The science magazine of Imperial College


by Adrian Giordani

What do alien life and pregnancy tests have in common? These concepts seem worlds apart but UK scientists have been performing technological alchemy with instruments designed to search for life on Mars.

The ExoMars mission is the first attempt to locate organic material from samples one to two metres just below the surface of Mars. The aim is to explore the chemistry, mineralogy and the evidence of life on the Red Planet. Perhaps the most likely type of life-related organic matter is fossil material.
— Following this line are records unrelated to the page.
(** A new operation that reserves nothing yet, in the hands of the step. *)
Lemma new_op_counts P c c' op o :
  counts P c -> h_ops c !! op = None -> op ∉ P -> o_retired o = [] -> h_ops c' = <[op := o]> (h_ops c) ->
  identRefs c' = identRefs c -> tags c' = tags c -> ctrlQueue c' = ctrlQueue c -> counts ({[op]} ∪ P) c'.
Proof.
  intros [N1 N2 N3] Ho HP Hr Hops Hi Ht Hq.
  assert (Hret : forall x, retired_of c' x = retired_of c x).
  { intros x. unfold retired_of. rewrite Hops. destruct (decide (x = op)) as [->|Hne]; [by rewrite lookup_insert_eq, Ho; cbn|by rewrite lookup_insert_ne by congruence]. }
  split; [|by rewrite Hi|].
  - intros id. rewrite Hi, Ht, N1. f_equal. unfold reserved. rewrite Hq, elements_add by done. rewrite <- Permutation_middle. cbn. rewrite Hret.
    assert (retired_of c op = []) as -> by (unfold retired_of; by rewrite Ho). cbn. f_equal. apply bind_ext_in. intros x _. by rewrite Hret.
  - intros x o' Hx Hk. rewrite Hops in Hx. apply lookup_insert_Some in Hx as [[<- <-]|[_ Hx]]; [done|by apply (N3 x)].
Qed.

Lemma new_sub_core P h D c sub op a o :
  core_inv P h D c -> (forall f, h sub f = 0) -> h_subs c !! sub = None -> h_ops c !! op = None -> op ∉ P ->
  s_state a = subPending -> s_op a = Some op -> s_filters a <> [] ->
  o_kind o = KSubscribe -> o_sub o = sub -> o_filters o = s_filters a -> o_retired o = [] ->
  core_inv ({[op]} ∪ P) h D (c <| h_subs ::= <[sub := a]> |> <| h_ops ::= <[op := o]> |> <| activeSubs ::= fun m => {[sub]} ∪ m |>).
Proof.
  intros [L H Hh V N] H0 Hs Ho HP Hst Hop Hfs Hk Hsub Hf Hr. set (c' := _ <| activeSubs ::= _ |>). split.
  - by apply added_links.
  - by apply (shaped_frame c).
  - by split; apply Hh.
  - intros f b bs Hfb Hb HD. rewrite (V f b bs Hfb Hb HD). symmetry. apply view_of_holders. intros s Hin. unfold c'. cbn [h_subs update].
    apply lookup_insert_ne. intros <-. apply occ_pos in Hin. rewrite (h_count _ _ Hh f b bs Hfb Hb), H0 in Hin. lia.
  - by apply (new_op_counts P c _ op o).
Qed.

(** [addSub] *)
Lemma add_sub_core c filters r :
  core_ok ∅ c -> h_subs c !! (nextSubID c + 1) = None -> 0 <= nextSubID c -> nextSubID c + 1 < 2 ^ 64 -> h_ops c !! next_op c = None ->
  nextID (router c) + len filters < 2 ^ 64 -> Z.of_nat (size (identRefs c)) < MaxVarintValue -> filters <> [] ->
  let sub := nextSubID c + 1 in
  exists c', addSub c filters r false = Some (c', Some (sub, next_op c)) /\ core_ok ∅ c'
    /\ h_subs c' = <[sub := mkSub r subPending filters None None (Some (next_op c)) None []]> (h_subs c)
    /\ nextSubID c' = sub /\ nextID (router c') <= nextID (router c) + len filters /\ h_routes c' = h_routes c
    /\ (exists ident, refs (identRefs c) ident = 0 /\ dom (identRefs c') ⊆ {[ident]} ∪ dom (identRefs c)).
Proof.
  intros I Hsub H1 H2 Hop Hid Hs Hne sub. unfold addSub. rewrite u64_id by lia. fold sub in Hsub |- *. set (op := next_op c) in *.
  set (a := mkSub r subPending filters None None (Some op) None []). set (a0 := mkSub r subPending filters None None None None []).
  set (c0 := c <| nextSubID := sub |> <| h_subs ::= _ |>). set (o := subscribe_op sub filters false).
  assert (Hh0 : forall f, held c sub f = 0) by (intros f; unfold held; by rewrite Hsub).
  set (c1 := c <| h_subs ::= <[sub := a]> |> <| h_ops ::= <[op := o]> |> <| activeSubs ::= fun m => {[sub]} ∪ m |>).
  assert (I1 : core_inv ({[op]} ∪ ∅) (held c) ∅ c1) by (apply new_sub_core; try done; apply not_elem_of_empty).
  destruct (joins_core _ sub filters _ _ _ I1 Hid) as (I2 & Hfs & _ & Hid2). set (j := foldl (join sub) c filters).
  assert (E1 : foldl (join sub) c1 filters = relink c1 j).
  { unfold j. rewrite <- joins_relink, relink_eq; done. }
  assert (E0 : foldl (join sub) c0 filters = relink c0 j).
  { unfold j. rewrite <- joins_relink, relink_eq; done. }
  rewrite E1 in *. rewrite E0. pose proof (joins_frame sub filters c) as Hj. fold j in Hj. clearbody j. injection Hj as Hj1 Hj2. clear E0 E1. set (c2 := (relink c0 j) <| activeSubs ::= fun m => {[sub]} ∪ m |>). 
  assert (Hn2 : next_op c2 = op) by done. set (c3 := fst (new_op c2 o)). assert (En : new_op c2 o = (c3, op)) by (rewrite <- Hn2; done).
  rewrite En. assert (Ho3 : h_ops c3 !! op = Some o) by (rewrite <- Hn2; apply new_op_at).
  destruct (queue_subscribe_core ({[op]} ∪ ∅) (plus_all (held c) sub filters) (list_to_set (f_Topic <$> filters) ∪ ∅) c3 op o Ho3) as (c' & E & I3 & Hs3 & Hp3 & Hd3).
  - change (identRefs c3) with (identRefs j). by rewrite Hj1.
  - intros ident. eapply core_frame; [|exact I2]. unfold core_part, link_part, rest_part. cbn.
    rewrite alter_insert_eq, (fmap_alter_same op_core), (fmap_alter_same op_reserve) by done. done.
  - exact Hfs.
  - by apply elem_of_union_l, elem_of_singleton.
  - intros f [Hf|Hf]%elem_of_union; [by apply elem_of_list_to_set in Hf|by apply not_elem_of_empty in Hf].
  - rewrite E. exists c'. split; [done|]. injection Hp3 as P1 P2 P3 P4 P5.
    assert (Hs' : h_subs c' = <[sub := a]> (h_subs c)).
    { rewrite Hs3. change (h_subs c3) with (<[sub := a0]> (h_subs c)). cbn [o_sub o subscribe_op]. by rewrite alter_insert_eq. }
    split; [|split; [exact Hs'|split; [exact P1|split; [rewrite P2; exact Hid2|split]]]].
    + unfold core_ok. assert (I4 : core_inv ∅ (plus_all (held c) sub filters) ∅ c').
      { rewrite (leibniz_equiv _ _ (taken_back op)) in I3. exact I3. }
      eapply core_ext; [|exact I4]. intros s f. rewrite plus_all_spec. unfold held at 3. rewrite Hs'. destruct (decide (s = sub)) as [->|Hn].
      * rewrite lookup_insert_eq, Hh0, decide_True by done. done.
      * by rewrite lookup_insert_ne by congruence.
    + by rewrite P3.
    + change (identRefs c3) with (identRefs j) in Hd3. by rewrite Hj1 in Hd3.
Qed.

(** ** Broker subscriptions without holders *)

Definition removed (c : client) (f : list Z) (bs : brokerSub) : client :=
  c <| router := fst (Unregister (router c) (b_trieKey bs) (b_trieID bs)) |> <| brokerSubs ::= delete f |>.

Lemma removed_bs c f bs f1 b1 : brokerSubs (removed c f bs) !! f1 = Some b1 <-> f <> f1 /\ brokerSubs c !! f1 = Some b1.
Proof. apply lookup_delete_Some. Qed.

Lemma unheld P h D c f b bs : core_inv P h D c -> brokerSubs c !! f = Some b -> h_bsubs c !! b = Some bs -> b_holders bs = [] -> forall s, h s f = 0.
Proof. intros I Hf Hb Hn s. rewrite <- (h_count _ _ (i_held _ _ _ _ I) _ _ _ Hf Hb s), Hn. apply occ_nil. Qed.

Lemma removed_held P h D c f b bs :
  core_inv P h D c -> brokerSubs c !! f = Some b -> h_bsubs c !! b = Some bs -> b_holders bs = [] ->
  held_by h (removed c f bs) /\ viewed D (removed c f bs).
Proof.
  intros I Hf Hb Hn. pose proof (unheld _ _ _ _ _ _ _ I Hf Hb Hn) as H0. destruct I as [_ _ Hh V _]. split; [split|].
  - intros f1 b1 bs1 [_ Hf1]%removed_bs Hb1. by apply (h_count _ _ Hh f1 b1).
  - intros s f1 Hs. change (is_Some (delete f (brokerSubs c) !! f1)). rewrite lookup_delete_ne by (intros <-; apply Hs, H0). by apply (h_covered _ _ Hh s).
  - intros f1 b1 bs1 [_ Hf1]%removed_bs Hb1 HD. exact (V f1 b1 bs1 Hf1 Hb1 HD).
Qed.

Lemma removed_tags c f b bs : brokerSubs c !! f = Some b -> h_bsubs c !! b = Some bs -> tags c ≡ₚ b_ids bs ++ tags (removed c f bs).
Proof. intros Hf Hb. by rewrite (tags_split c f b bs). Qed.

(** Its identifiers are released ... *)
Lemma removed_release P h D c f b bs :
  core_inv P h D c -> brokerSubs c !! f = Some b -> h_bsubs c !! b = Some bs -> b_holders bs = [] ->
  core_inv P h D (releaseIdentsLocked (removed c f bs) (b_ids bs)).
Proof.
  intros I Hf Hb Hn. destruct (removed_held _ _ _ _ _ _ _ I Hf Hb Hn) as [Hh V]. pose proof (removed_tags _ _ _ _ Hf Hb) as Ht.
  pose proof (fun x => counted_ids _ _ _ _ _ _ _ x I Hf Hb) as Hc. pose proof (removed_shape _ _ _ _ (i_shaped _ _ _ _ I) Hf Hb) as H.
  destruct I as [L _ _ _ [N1 N2 N3]]. destruct (refs_releases _ _ N2 Hc) as [Hpos Hrefs]. split.
  - by apply (linked_frame _ c).
  - by apply (shaped_frame (removed c f bs)).
  - by split; apply Hh.
  - exact V.
  - split; [|exact Hpos|exact N3]. intros id. change (identRefs (releaseIdentsLocked (removed c f bs) (b_ids bs))) with (foldl release_ident (identRefs c) (b_ids bs)).
    rewrite Hrefs, N1, Ht, occ_app. change (tags (releaseIdentsLocked (removed c f bs) (b_ids bs))) with (tags (removed c f bs)).
    change (reserved P (releaseIdentsLocked (removed c f bs) (b_ids bs))) with (reserved P c). lia.
Qed.

(** ... or reserved by the UNSUBSCRIBE [op]. *)
Lemma removed_reserve P h D c f b bs op o g :
  core_inv P h D c -> brokerSubs c !! f = Some b -> h_bsubs c !! b = Some bs -> b_holders bs = [] ->
  op ∈ P -> h_ops c !! op = Some o -> o_kind o = KUnsubscribe -> op ∉ ctrlQueue c ->
  op_core (g o) = op_core o -> o_retired (g o) = o_retired o ++ b_ids bs ->
  core_inv P h D (upd_op op g (removed c f bs)).
Proof.
  intros I Hf Hb Hn HP Ho Hk Hq Hg Hr. destruct (removed_held _ _ _ _ _ _ _ I Hf Hb Hn) as [Hh V]. pose proof (removed_tags _ _ _ _ Hf Hb) as Ht.
  pose proof (removed_shape _ _ _ _ (i_shaped _ _ _ _ I) Hf Hb) as H. destruct I as [L _ _ _ [N1 N2 N3]]. set (c' := upd_op op g (removed c f bs)).
  assert (Hl : forall x, h_ops c' !! x = if decide (x = op) then Some (g o) else h_ops c !! x).
  { intros x. unfold c'. rewrite upd_op_lookup. change (h_ops (removed c f bs)) with (h_ops c). by rewrite Ho. }
  split.
  - apply (linked_frame _ c); [|done]. unfold link_part. change (h_subs c') with (h_subs c). change (activeSubs c') with (activeSubs c). f_equal.
    apply map_eq. intros x. rewrite !lookup_fmap, Hl. destruct (decide (x = op)) as [->|]; [rewrite Ho; cbn; by rewrite Hg|done].
  - by apply (shaped_frame (removed c f bs)).
  - by split; apply Hh.
  - exact V.
  - split; [|exact N2|].
    + intros id. change (identRefs c') with (identRefs c). change (tags c') with (tags (removed c f bs)). rewrite N1, Ht, occ_app.
      assert (Hret : forall x, x <> op -> retired_of c' x = retired_of c x) by (intros x Hx; unfold retired_of; by rewrite Hl, decide_False).
      unfold reserved. change (ctrlQueue c') with (ctrlQueue c). rewrite (elements_remove op P HP), <- Permutation_middle. cbn [mbind list_bind].
      rewrite !occ_app. assert (retired_of c' op = o_retired o ++ b_ids bs) as -> by (unfold retired_of; rewrite Hl, decide_True by done; exact Hr).
      assert (retired_of c op = o_retired o) as -> by (unfold retired_of; by rewrite Ho). rewrite occ_app.
      assert (((ctrlQueue c ++ elements (P ∖ {[op]})) ≫= retired_of c') = ((ctrlQueue c ++ elements (P ∖ {[op]})) ≫= retired_of c)) as ->; [|lia].
      apply bind_ext_in. intros x Hx. apply Hret. intros ->. rewrite elem_of_app, elem_of_elements, elem_of_difference, elem_of_singleton in Hx. tauto.
    + intros x o' Hx Hk'. rewrite Hl in Hx. destruct (decide (x = op)) as [->|]; [|by apply (N3 x)]. injection Hx as <-.
      assert (o_kind (g o) = o_kind o) by (unfold op_core in Hg; congruence). congruence.
Qed.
Professor Mark Sephton from Imperial College works on the Life Marker Chip (LMC). Its system acts like a detergent by using ‘surfactants’ to trap organic material in an emulsion so that they’re suspended in water. The surfactants are of potential advantage to the petroleum industry. “The petroleum industry encounters a number of problems when it comes to using toxic organic solvents or cleaning water used in the production of oil. The UK is heavily involved in this industry and the technology can make the process cleaner, greener and more efficient.”
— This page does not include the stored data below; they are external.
(* ===== verification/SubsMachine.v ===== *)
(** * SubsMachine: subscribers, the sender, the read loop and the supervisor

    Bounds, routes and the invariant of [Subscriptions.step] over all reachable
    states, with the theorems on subscriptions. *)

From S2P Require Import Prelude GoLib Errors ClientErrors Buffers Varint Fields PropView Utf8 Topics Validate PropLists Frames Subscribe Refusals IdTable Trie Subscriptions SubsLists SubsQueue SubsState SubsOps.

Module SubsMachine.
Import Subscriptions SubsLists SubsQueue SubsState SubsOps.

(** ** Routes and bounds *)

(** Every subscription has a route of its own, closed once when it ends. *)
Definition routed (c : client) : Prop :=
  forall s a, h_subs c !! s = Some a -> 1 <= s <= nextSubID c /\ s_route a = s
    /\ exists r, h_routes c !! s = Some r /\ closed r = bool_decide (s_state a = subClosed) /\ closes r = Z.b2z (closed r).

(** Operations stay, with their Subscription Identifiers; new ones have none. *)
Definition ops_grow (c c' : client) : Prop :=
  (forall op, is_Some (h_ops c !! op) -> is_Some (h_ops c' !! op))
  /\ forall op o', h_ops c' !! op = Some o' -> o_ident o' = 0 \/ exists o, h_ops c !! op = Some o /\ o_ident o' = o_ident o.

Lemma ops_grow_same c c' : h_ops c' = h_ops c -> ops_grow c c'.
Proof. intros E. split; rewrite E; [done|]. intros op o Ho. right. by exists o. Qed.

(** What all operations but subscribing and a new session do to the bounds. *)
Record evolves (c c' : client) : Prop := {
  e_next : nextSubID c' = nextSubID c;
  e_trie : nextID (router c') = nextID (router c);
  e_ids : dom (identRefs c') ⊆ dom (identRefs c);
  e_routed : routed c -> routed c';
  e_ops : ops_grow c c';
}.

#[export] Instance evolves_preorder : PreOrder evolves.
Proof.
  split; [intros c; split; try done; by apply ops_grow_same|]. intros c1 c2 c3 [H1 H2 H3 H4 [H5 H6]] [K1 K2 K3 K4 [K5 K6]]. split; [congruence|congruence|by etrans|auto|].
  split; [auto|]. intros op o3 Ho3. destruct (K6 op o3 Ho3) as [?|(o2 & Ho2 & E2)]; [by left|]. destruct (H6 op o2 Ho2) as [E1|(o1 & Ho1 & E1)]; [left; congruence|].
  right. exists o1. split; [done|congruence].
Qed.

Definition sub_route (a : activeSub) : Z * bool := (s_route a, bool_decide (s_state a = subClosed)).
Definition evo_part (c : client) := (nextSubID c, nextID (router c), sub_route <$> h_subs c, h_routes c).

Lemma routed_frame c c' : (nextSubID c', sub_route <$> h_subs c', h_routes c') = (nextSubID c, sub_route <$> h_subs c, h_routes c) -> routed c -> routed c'.
Proof.
  intros E H s a Ha. injection E as E1 E2 E3. destruct (fmap_Some_core sub_route (h_subs c) (h_subs c') s a E2 Ha) as (a0 & Ha0 & Hr).
  unfold sub_route in Hr. injection Hr as R1 R2. destruct (H s a0 Ha0) as (H1 & H2 & r & H3 & H4 & H5). rewrite E1, E3. split; [done|]. split; [congruence|].
  exists r. rewrite <- R2. done.
Qed.

Lemma evolves_frame c c' : evo_part c' = evo_part c -> dom (identRefs c') ⊆ dom (identRefs c) -> h_ops c' = h_ops c -> evolves c c'.
Proof. unfold evo_part. intros E H Ho. injection E as E1 E2 E3 E4. split; [done|done|done| |by apply ops_grow_same]. apply routed_frame. congruence. Qed.

Lemma evolves_same c c' : evo_part c' = evo_part c -> identRefs c' = identRefs c -> h_ops c' = h_ops c -> evolves c c'.
Proof. intros E Hi Ho. apply evolves_frame; [done|by rewrite Hi|done]. Qed.

Lemma evolves_foldl {X} (f : client -> X -> client) (l : list X) c : (forall c x, evolves c (f c x)) -> evolves c (foldl f c l).
Proof. intros H. apply (foldl_inv (evolves c)); [|done]. intros d x Hd. by etrans. Qed.

Lemma dom_release m id : dom (release_ident m id) ⊆ dom m.
Proof.
  unfold release_ident. destruct (Z.leb_spec (refs m id - 1) 0); [rewrite dom_delete; intros x [? _]%elem_of_difference; done|].
  rewrite dom_insert. intros x [->%elem_of_singleton|?]%elem_of_union; [|done]. apply elem_of_dom. unfold refs in *. destruct (m !! id); [by eexists|cbn in *; lia].
Qed.

Lemma dom_releases l : forall m, dom (foldl release_ident m l) ⊆ dom m.
Proof. induction l as [|id l IH]; intros m; [done|]. cbn [foldl]. etrans; [apply IH|apply dom_release]. Qed.

Lemma release_evolves c l : evolves c (releaseIdentsLocked c l).
Proof. apply evolves_frame; [done|apply dom_releases|done]. Qed.

Lemma upd_bs_evolves b g c : evolves c (upd_bs b g c).
Proof. by apply evolves_same. Qed.

Lemma upd_op_evolves op g c : (forall o, o_ident (g o) = o_ident o) -> evolves c (upd_op op g c).
Proof.
  intros H. split; try done. split; intros x.
  - rewrite upd_op_lookup. destruct (decide (x = op)) as [->|]; [|done]. intros [o ->]. by eexists.
  - intros o'. rewrite upd_op_lookup. destruct (decide (x = op)) as [->|]; [|intros Ho; right; by exists o'].
    destruct (h_ops c !! op) as [o|]; [|done]. intros [= <-]. right. exists o. split; [done|apply H].
Qed.

Lemma upd_sub_evolves s g c : (forall a, sub_route (g a) = sub_route a) -> evolves c (upd_sub s g c).
Proof. intros H. apply evolves_same; [|done|done]. unfold evo_part, upd_sub. cbn [nextSubID router h_subs h_routes update]. by rewrite fmap_alter_same. Qed.

Lemma unregister_evolves c op : evolves c (fst (unregisterLocked c op)).
Proof.
  unfold unregisterLocked. destruct (h_ops c !! op); [|done]. set (c1 := upd_op _ _ c). assert (H : evolves c c1) by by apply upd_op_evolves.
  destruct (_ || _); [done|]. etrans; [exact H|by apply evolves_same].
Qed.

Lemma dequeue_evolves c op : evolves c (fst (dequeueLocked c op)).
Proof.
  unfold dequeueLocked. destruct (h_ops c !! op); [|done]. destruct (negb _); [done|]. set (c1 := match Index _ _ with Some _ => _ | None => _ end).
  assert (H : evolves c c1) by (etrans; [by apply (upd_op_evolves op (fun o => o <| o_queued := false |>))|]; subst c1; destruct (Index _ _); [by apply evolves_same|done]). pose proof (unregister_evolves c1 op) as H1.
  destruct (unregisterLocked c1 op) as [c2 id]. cbn [fst] in *. by etrans.
Qed.

Lemma release_for_evolves c op id : evolves c (release_for c op id).
Proof. unfold release_for. destruct (h_ops c !! op); [destruct (_ =? 0); by apply evolves_same|done]. Qed.

Lemma untag_evolves c op : evolves c (untagLocked c op).
Proof.
  unfold untagLocked. destruct (h_ops c !! op) as [o|]; [|done]. apply evolves_foldl. intros d f. unfold untag_filter. destruct (broker_sub d (f_Topic f)) as [[b bs]|]; [|done].
  destruct (Index _ _) as [i|]; [|done]. etrans; [|apply upd_bs_evolves]. etrans; [|apply release_evolves]. apply upd_bs_evolves.
Qed.

Lemma unretire_evolves c op : evolves c (unretireLocked c op).
Proof.
  unfold unretireLocked. destruct (h_ops c !! op) as [o|]; [|done]. pose proof (release_evolves c (o_retired o)) as H. destruct (retiring _); [|done]. destruct (_ =? 0); [done|].
  etrans; [exact H|]. by apply evolves_same.
Qed.

Lemma uncount_evolves c op : evolves c (uncountLocked c op).
Proof. unfold uncountLocked. destruct (h_ops c !! op); [|done]. etrans; [|by apply upd_op_evolves]. apply evolves_foldl. intros. apply upd_bs_evolves. Qed.

Lemma drop_evolves sub c f : evolves c (dropHolderLocked sub c f).
Proof.
  unfold dropHolderLocked. destruct (broker_sub c f) as [[b bs]|]; [|done]. destruct (Index _ _); [|done]. etrans; [apply upd_bs_evolves|apply upd_bs_evolves].
Qed.

Lemma drops_routes sub (fs : list TopicFilter) c :
  (nextSubID (foldl (fun c f => dropHolderLocked sub c (f_Topic f)) c fs), h_routes (foldl (fun c f => dropHolderLocked sub c (f_Topic f)) c fs),
   router (foldl (fun c f => dropHolderLocked sub c (f_Topic f)) c fs), identRefs (foldl (fun c f => dropHolderLocked sub c (f_Topic f)) c fs), h_ops (foldl (fun c f => dropHolderLocked sub c (f_Topic f)) c fs))
  = (nextSubID c, h_routes c, router c, identRefs c, h_ops c).
Proof.
  apply (foldl_frame (fun c => (nextSubID c, h_routes c, router c, identRefs c, h_ops c)) (fun c f => dropHolderLocked sub c (f_Topic f))).
  intros d f. unfold dropHolderLocked. destruct (broker_sub d (f_Topic f)) as [[b bs]|]; [|done]. by destruct (Index _ _).
Qed.

(** A subscription closes with its route. *)
Lemma closed_routed c sub a a' r :
  routed c -> h_subs c !! sub = Some a -> live a -> s_state a' = subClosed -> s_route a' = s_route a -> r = s_route a -> forall c',
  nextSubID c' = nextSubID c -> h_subs c' = <[sub := a']> (h_subs c) ->
  h_routes c' = alter (fun r => if closed r then r else r <| closed := true |> <| closes ::= Z.succ |>) r (h_routes c) -> routed c'.
Proof.
  intros H Ha Hl Hst Hr -> c' H1 H2 H3 s b Hb. rewrite H1, H3. rewrite H2 in Hb. apply lookup_insert_Some in Hb as [[<- <-]|[Hne Hb]].
  - destruct (H sub a Ha) as (K1 & K2 & r & K3 & K4 & K5). split; [done|]. split; [congruence|]. rewrite K2, lookup_alter_eq, K3. cbn.
    rewrite bool_decide_eq_false_2 in K4 by done. rewrite K4 in *. eexists. split; [done|]. cbn. rewrite K5, bool_decide_eq_true_2 by done. done.
  - destruct (H s b Hb) as (K1 & K2 & r & K3 & K4 & K5). split; [done|]. split; [done|]. exists r. split; [|done]. destruct (H sub a Ha) as (_ & K6 & _). rewrite K6.
    by rewrite lookup_alter_ne.
Qed.

Lemma close_sub_evolves c sub err : evolves c (closeSubLocked c sub err).
Proof.
  unfold closeSubLocked. destruct (h_subs c !! sub) as [a|] eqn:Ha; [|done]. destruct (decide _) as [|Hl]; [done|]. set (c1 := _ <| activeSubs ::= _ |>).
  pose proof (drops_routes sub (s_filters a) c1) as E. pose proof (drops_subs sub (s_filters a) c1) as Es. set (c2 := foldl _ c1 _) in *. clearbody c2. injection E as E1 E2 E3 E4 E5.
  split; [exact E1|change (nextID (router c2) = nextID (router c)); by rewrite E3|change (dom (identRefs c2) ⊆ dom (identRefs c)); by rewrite E4| |by apply ops_grow_same].
  intros H. apply (closed_routed c sub a (a <| s_state := subClosed |> <| s_err := err |>) (s_route a)); try done.
  - change (h_subs (close_route c2 (s_route a))) with (h_subs c2). rewrite Es. unfold c1, upd_sub. cbn [h_subs update]. apply map_eq. intros s. rewrite lookup_alter_at.
    destruct (decide (s = sub)) as [->|]; [by rewrite Ha, lookup_insert_eq|by rewrite lookup_insert_ne by congruence].
  - unfold close_route. cbn [h_routes update]. by rewrite E2.
Qed.

Lemma upd_sub_evolves_at s g c a : h_subs c !! s = Some a -> sub_route (g a) = sub_route a -> evolves c (upd_sub s g c).
Proof.
  intros Ha H. apply evolves_same; [|done|done]. unfold evo_part. change (nextSubID (upd_sub s g c)) with (nextSubID c). change (router (upd_sub s g c)) with (router c).
  change (h_routes (upd_sub s g c)) with (h_routes c). f_equal. f_equal. apply map_eq. intros x. rewrite !lookup_fmap, upd_sub_lookup.
  destruct (decide (x = s)) as [->|]; [rewrite Ha; cbn; by rewrite H|done].
Qed.

Lemma answer_evolves o live c p : evolves c (answer_one o live c p).
Proof.
  destruct p as [f rc]. cbn [answer_one]. destruct (broker_sub c (f_Topic f)) as [[b bs]|]; [|done]. etrans; [|apply upd_bs_evolves]. etrans; [|apply upd_bs_evolves].
  assert (H : evolves c (answer_ids (o_ident o) (IsError rc) c b bs)).
  { unfold answer_ids. destruct (Index _ _); [|done]. destruct (IsError rc); [etrans; [apply upd_bs_evolves|apply release_evolves]|etrans; [apply release_evolves|apply upd_bs_evolves]]. }
  destruct (IsError rc); [done|]. etrans; [exact H|apply upd_bs_evolves].
Qed.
Professor David Cullen from Cranfield University works on the analysis phase of the LMC, which is based on ‘lateral-flow immunodiagnostics’. The common use of the technology is in modern pregnancy test kits in high street chemists. “It is also used in more clinical settings for rapid diagnosis of various diseases and research is now on-going into spinning the technology into other fields such as environmental applications, security and defence.” One potential application would be for rapid onsite results from drug tests of roadside suspects.

ExoMars technology has an ‘Earth-bound yin’ to its ‘Mars-bound yang’. While the ‘new science’ will not begin operations on Mars until 2019, the terrestrial applications are already here or just around the corner.